• TASK DESCRIPTION: In the data that follows, find the line with "any order or"; transcribe it, every later line up to the one with "(** A datagram: sender, destination, content.", and that line as well, exactly and with no others.

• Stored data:
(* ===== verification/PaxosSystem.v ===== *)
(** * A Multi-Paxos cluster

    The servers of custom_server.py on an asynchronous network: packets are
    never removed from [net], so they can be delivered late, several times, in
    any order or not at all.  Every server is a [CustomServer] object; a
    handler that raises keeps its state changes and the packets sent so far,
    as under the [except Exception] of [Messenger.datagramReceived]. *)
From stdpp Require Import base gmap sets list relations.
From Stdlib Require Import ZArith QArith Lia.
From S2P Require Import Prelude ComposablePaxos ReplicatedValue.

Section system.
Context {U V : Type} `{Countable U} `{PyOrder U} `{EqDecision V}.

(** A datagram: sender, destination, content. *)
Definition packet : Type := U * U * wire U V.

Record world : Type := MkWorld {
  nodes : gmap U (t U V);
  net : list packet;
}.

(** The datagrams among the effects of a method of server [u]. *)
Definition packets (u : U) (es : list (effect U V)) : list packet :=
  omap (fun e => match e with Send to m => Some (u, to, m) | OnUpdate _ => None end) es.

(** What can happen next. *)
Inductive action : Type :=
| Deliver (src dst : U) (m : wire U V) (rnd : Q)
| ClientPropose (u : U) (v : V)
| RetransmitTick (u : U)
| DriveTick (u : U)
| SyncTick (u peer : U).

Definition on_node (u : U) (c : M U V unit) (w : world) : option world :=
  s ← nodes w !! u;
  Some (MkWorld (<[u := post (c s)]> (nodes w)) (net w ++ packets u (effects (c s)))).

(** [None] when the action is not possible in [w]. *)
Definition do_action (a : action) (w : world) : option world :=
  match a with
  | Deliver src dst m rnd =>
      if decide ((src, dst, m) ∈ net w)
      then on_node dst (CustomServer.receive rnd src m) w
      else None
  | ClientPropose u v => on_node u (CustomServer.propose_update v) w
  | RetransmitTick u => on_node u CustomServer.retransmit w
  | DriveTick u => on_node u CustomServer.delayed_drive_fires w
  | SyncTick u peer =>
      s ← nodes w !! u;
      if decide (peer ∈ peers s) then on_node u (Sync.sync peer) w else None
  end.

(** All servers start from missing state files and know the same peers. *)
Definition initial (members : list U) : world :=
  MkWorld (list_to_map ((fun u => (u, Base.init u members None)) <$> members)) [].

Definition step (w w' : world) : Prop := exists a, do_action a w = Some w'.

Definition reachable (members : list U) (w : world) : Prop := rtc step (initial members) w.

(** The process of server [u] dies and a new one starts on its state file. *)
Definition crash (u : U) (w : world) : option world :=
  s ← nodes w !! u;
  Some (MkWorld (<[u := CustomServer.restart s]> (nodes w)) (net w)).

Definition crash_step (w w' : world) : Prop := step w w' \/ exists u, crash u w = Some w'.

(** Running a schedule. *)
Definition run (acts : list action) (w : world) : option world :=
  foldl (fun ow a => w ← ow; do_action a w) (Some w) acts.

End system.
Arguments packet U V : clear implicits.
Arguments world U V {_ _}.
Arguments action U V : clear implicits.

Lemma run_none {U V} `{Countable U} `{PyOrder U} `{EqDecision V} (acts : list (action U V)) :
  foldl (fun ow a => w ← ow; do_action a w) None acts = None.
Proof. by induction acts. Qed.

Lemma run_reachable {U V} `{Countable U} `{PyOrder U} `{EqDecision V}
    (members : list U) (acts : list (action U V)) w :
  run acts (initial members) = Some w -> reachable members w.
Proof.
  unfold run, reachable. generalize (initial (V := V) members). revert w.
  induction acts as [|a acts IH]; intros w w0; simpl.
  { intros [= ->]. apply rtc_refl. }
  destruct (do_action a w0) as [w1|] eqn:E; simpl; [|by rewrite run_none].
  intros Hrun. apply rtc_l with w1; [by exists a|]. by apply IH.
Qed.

...

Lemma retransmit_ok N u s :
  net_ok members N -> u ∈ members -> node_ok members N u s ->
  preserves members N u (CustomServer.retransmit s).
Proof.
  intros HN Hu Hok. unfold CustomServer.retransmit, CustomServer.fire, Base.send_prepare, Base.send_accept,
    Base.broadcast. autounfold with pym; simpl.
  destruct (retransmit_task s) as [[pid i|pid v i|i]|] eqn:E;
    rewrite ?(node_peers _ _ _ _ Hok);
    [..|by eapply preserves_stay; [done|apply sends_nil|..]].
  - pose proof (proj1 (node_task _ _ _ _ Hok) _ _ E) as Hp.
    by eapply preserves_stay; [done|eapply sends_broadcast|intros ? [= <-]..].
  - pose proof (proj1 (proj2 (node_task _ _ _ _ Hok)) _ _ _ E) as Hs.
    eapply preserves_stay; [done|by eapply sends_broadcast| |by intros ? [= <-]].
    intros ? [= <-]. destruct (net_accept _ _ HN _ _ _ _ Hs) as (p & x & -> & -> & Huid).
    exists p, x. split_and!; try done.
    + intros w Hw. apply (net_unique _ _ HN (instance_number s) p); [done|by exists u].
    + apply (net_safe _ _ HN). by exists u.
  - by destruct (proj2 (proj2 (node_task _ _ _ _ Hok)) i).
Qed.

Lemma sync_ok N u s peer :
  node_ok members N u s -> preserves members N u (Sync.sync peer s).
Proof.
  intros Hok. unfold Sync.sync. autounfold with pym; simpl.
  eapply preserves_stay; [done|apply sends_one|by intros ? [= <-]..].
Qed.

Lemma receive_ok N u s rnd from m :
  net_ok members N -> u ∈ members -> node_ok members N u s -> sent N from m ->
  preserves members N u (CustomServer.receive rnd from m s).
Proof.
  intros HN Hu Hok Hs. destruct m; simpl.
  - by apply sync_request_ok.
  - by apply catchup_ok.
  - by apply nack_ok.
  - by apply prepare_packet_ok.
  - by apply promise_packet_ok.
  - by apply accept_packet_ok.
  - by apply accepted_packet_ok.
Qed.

• EXPECTED OUTPUT:
    any order or not at all.  Every server is a [CustomServer] object; a
    handler that raises keeps its state changes and the packets sent so far,
    as under the [except Exception] of [Messenger.datagramReceived]. *)
From stdpp Require Import base gmap sets list relations.
From Stdlib Require Import ZArith QArith Lia.
From S2P Require Import Prelude ComposablePaxos ReplicatedValue.

Section system.
Context {U V : Type} `{Countable U} `{PyOrder U} `{EqDecision V}.

(** A datagram: sender, destination, content. *)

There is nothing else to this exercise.